## EXERCISE REQUIREMENTS
Where the material below has a line containing "parse error is", start repeating exactly, and keep going through the line containing "else if negb (isPost r) then stop", with no other lines.

## MATERIAL FOR THIS TASK

════

(** Looking at the tokens page destroys the key of the session.  The slice
    that [getSessionDEK] returns is the one the session keeps, and the page
    zeroizes it: from then on a token saved in the session, which succeeds, is
    sealed with 32 zero bytes, with which anybody can open its outer layer. *)
Theorem tokens_page_zeroes_session_key ks backends (r r2 : request) user value p w :
  healthy ks (store w) ->
  cookie r sessionCookieName = Some value -> cookie r2 sessionCookieName = Some value ->
  sessionDEKStore w !! value = Some p -> (p < length (heap w))%nat ->
  String.length (deref p w) = 32%nat ->
  meth r2 = "POST" -> form r2 "backend_id" <> EmptyString ->
  trim_space (form r2 "env_key") <> EmptyString -> form r2 "value" <> EmptyString ->
  token_allowed (UserRow.ID user) (form r2 "backend_id") (store w) = true ->
  let w1 := serve (TokensHandler backends r user) w in
  let w2 := serve (TokensSaveHandler r2 user) w1 in
  answer w2 = Some (Redirect ("/web/tokens?backend=" +:+ form r2 "backend_id" +:+ "&success=Token+saved")) /\
  (GetUserTokenDecryptedWithUserDEK (UserRow.ID user) (form r2 "backend_id")
     (trim_space (form r2 "env_key")) (Some zero_key) (store w2)).1 = Ok (form r2 "value").
Proof.
  intros Hh Hc Hc2 Hp Hlt Hlen Hpost Hb He Hv Ha w1 w2.
  destruct (TokensHandler_ok ks backends r user value p (fresh_response w) Hh Hc Hp) as [x Hrun].
  assert (Hw1 : w1 = Zeroize p (add_written x (fresh_response w)))
    by (unfold w1, serve, run; by rewrite Hrun).
  assert (Hz : deref p (fresh_response w1) = zero_key).
  { rewrite Hw1, <- (zeros_key (deref p w)) by done. unfold deref.
    apply list_lookup_total_correct.
    change (alter zeros p (heap w) !! p = Some (zeros (heap w !!! p))).
    by rewrite list_lookup_alter_eq, (list_lookup_lookup_total_lt (heap w) p Hlt). }
  destruct (SetUserTokenWithUserDEK_ok random ks (UserRow.ID user) (form r2 "backend_id")
    (trim_space (form r2 "env_key")) (form r2 "value") zero_key (store w))
    as (mc & c & n & Hset & Hcn & Hmc & Ho); [done|done|done|].
  assert (Hrun2 : exists w', TokensSaveHandler r2 user (fresh_response w1) = (inr tt, w') /\
    written w' = [Redirect ("/web/tokens?backend=" +:+ form r2 "backend_id" +:+ "&success=Token+saved")] /\
    store w' = (SetUserTokenWithUserDEK (UserRow.ID user) (form r2 "backend_id")
      (trim_space (form r2 "env_key")) (form r2 "value") (Some zero_key) (store w)).2).
  { unfold TokensSaveHandler, isPost. rewrite Hpost. cbv zeta.
    rewrite bool_decide_eq_true_2, !bool_decide_eq_false_2 by done. cbn [negb orb].
    unfold bind at 1. rewrite (getSessionDEK_ok r2 value p) by (done || by rewrite Hw1).
    unfold bind at 1, gets at 1. rewrite Hz.
    unfold bind at 1, on_store at 1, state at 1.
    assert (Hst : store (fresh_response w1) = store w) by by rewrite Hw1.
    rewrite Hst, Hset. unfold defer. handler_simpl. by eexists. }
  destruct Hrun2 as (w' & Hrun2 & Hwr & Hst).
  unfold w2, serve, run. rewrite Hrun2. unfold answer. cbn [snd]. rewrite Hwr, Hst, Hset.
  split; [done|]. cbn [snd].
  set (d' := Accounts.set_user_tokens _ _).
  destruct (Ho d' Hh) as [Ho1 _].
  erewrite (GetUserTokenDecryptedWithUserDEK_ok ks); [reflexivity|done|apply lookup_insert_eq|done|done].
Qed.

(** *** Re-encryption at a change of password *)

(** A token written under another key leaves this one as it is. *)
Definition token_key (userID : string) (k : UserToken.t) : string * string * string :=
  (userID, UserToken.BackendID k, UserToken.EnvKey k).
Definition invite_one (h : handler) (inviter name role email : string) (now : Time) (b : batch) :
    W batch :=
  let email := to_lower email in
  known <-- email_known h email ;;
  if known then ret (skip email b)
  else
    free <-- emailNotPending email ;;
    if negb free then ret (skip email b)
    else
      t <-- on_store GenerateInviteToken ;;
      match t with
      | Err _ => ret b
      | Ok (rawToken, tokenHash) =>
          r <-- on_store (fun d =>
            let '(r, _, d) := CreateInvite
              (Invite.mk EmptyString email name role tokenHash EmptyString inviter
                 (now + inviteExpiry h) None EmptyString 0) now d in (r, d)) ;;
          match r with
          | Err _ => ret b
          | Ok _ =>
              match BuildInviteEmail email name (invite_url h rawToken) (inviteExpiry h) with
              | Err _ => ret b
              | Ok body => ret (send_mail email body b)
              end
          end
      end.

Fixpoint invite_all (h : handler) (inviter name role : string) (recipients : list string)
    (now : Time) (b : batch) : W batch :=
  match recipients with
  | [] => ret b
  | email :: recipients =>
      b <-- invite_one h inviter name role email now b ;;
      invite_all h inviter name role recipients now b
  end.

Definition invites_page : string := "/web/admin/invites".

(** [mailer]: [Mailer] is set.  The result is what was mailed; the text of a
    parse error is not carried into the redirect. *)
Definition AdminInvitesCreateHandler (h : handler) (mailer : bool) (user : UserRow.t) (r : request)
    (now : Time) : M (web KS) (list mail) (list mail) :=
  let stop x : M (web KS) (list mail) (list mail) := fun w => (inl [], add_written x w) in
  if negb (invitationsEnabled h) then stop NotFound
  else if negb (isPost r) then stop MethodNotAllowed
  else if negb mailer then stop (redirect_error invites_page "Email+sending+is+not+configured")
  else
    let name := trim_space (form r "name") in
    let role := trim_space (form r "role") in
    let role := if bool_decide (role = EmptyString) then "user" else role in
    match ParseRecipients (form r "emails") with
    | Err _ => stop (redirect_error invites_page "%s")
    | Ok recipients => fun w =>
        match invite_all h (UserRow.ID user) name role recipients now (Batch [] [] [] 0) w with
        | (inl tt, w) => (inl [], w)
        | (inr b, w) =>
            let x := if bool_decide (sent b = [])
                     then redirect_error invites_page "No+invitations+were+sent"
                     else redirect_success invites_page (query_escape ("Invitations sent: " +:+
                       String.concat ", " (sent b) +:+
                       (if bool_decide (skipped b = []) then EmptyString
                        else " (skipped: " +:+ String.concat ", " (skipped b) +:+ ")"))) in
            (inr (outbox b), add_written x w)
        end
    end.

Definition AdminInvitesHandler (h : handler) (r : request) : W unit :=
  if negb (invitationsEnabled h) then reply NotFound
  else
    l <-- on_store ListInvites ;;
    match l with
    | Err _ => reply InternalServerError
    | Ok invites => respond (Render "admin_invites.html" (query r "error")
                       (map (fun i => (Invite.ID i, Invite.Email i)) invites))
    end.

Definition AdminInvitesRevokeHandler (h : handler) (r : request) : W unit :=
  if negb (invitationsEnabled h) then reply NotFound
  else if negb (isPost r) then reply MethodNotAllowed
  else
    let inviteID := form r "invite_id" in
    if bool_decide (inviteID = EmptyString) then reply (redirect_error invites_page "Missing+invite")
    else
      e <-- on_store (RevokeInvite inviteID) ;;
      match e with
      | Err _ => reply (redirect_error invites_page "Failed+to+revoke+invite")
      | Ok _ => respond (redirect_success invites_page "Invitation+revoked")
      end.

(** ** Signing up *)

Definition lookupValidInvite (r : request) (now : Time) : W (option Invite.t) :=
  let token := query r "token" in
  if bool_decide (token = EmptyString) then ret None
  else
    i <-- on_store (GetInviteByTokenHash (HashInviteToken token)) ;;
    match i with
    | Err _ => ret None
    | Ok inv =>
        if negb (bool_decide (Invite.Status inv = InvitePending)) then ret None
        else if Expired inv now then ret None
        else ret (Some inv)
    end.

Definition invalid_invite : response :=
  Render "invite.html" "This invitation link is invalid, expired, or already used." [].

Definition signup_page (err token email name : string) : response :=
  Render "invite.html" err [("Token", token); ("Email", email); ("Name", name)].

════

## EXPECTED ANSWER
    parse error is not carried into the redirect. *)
Definition AdminInvitesCreateHandler (h : handler) (mailer : bool) (user : UserRow.t) (r : request)
    (now : Time) : M (web KS) (list mail) (list mail) :=
  let stop x : M (web KS) (list mail) (list mail) := fun w => (inl [], add_written x w) in
  if negb (invitationsEnabled h) then stop NotFound
  else if negb (isPost r) then stop MethodNotAllowed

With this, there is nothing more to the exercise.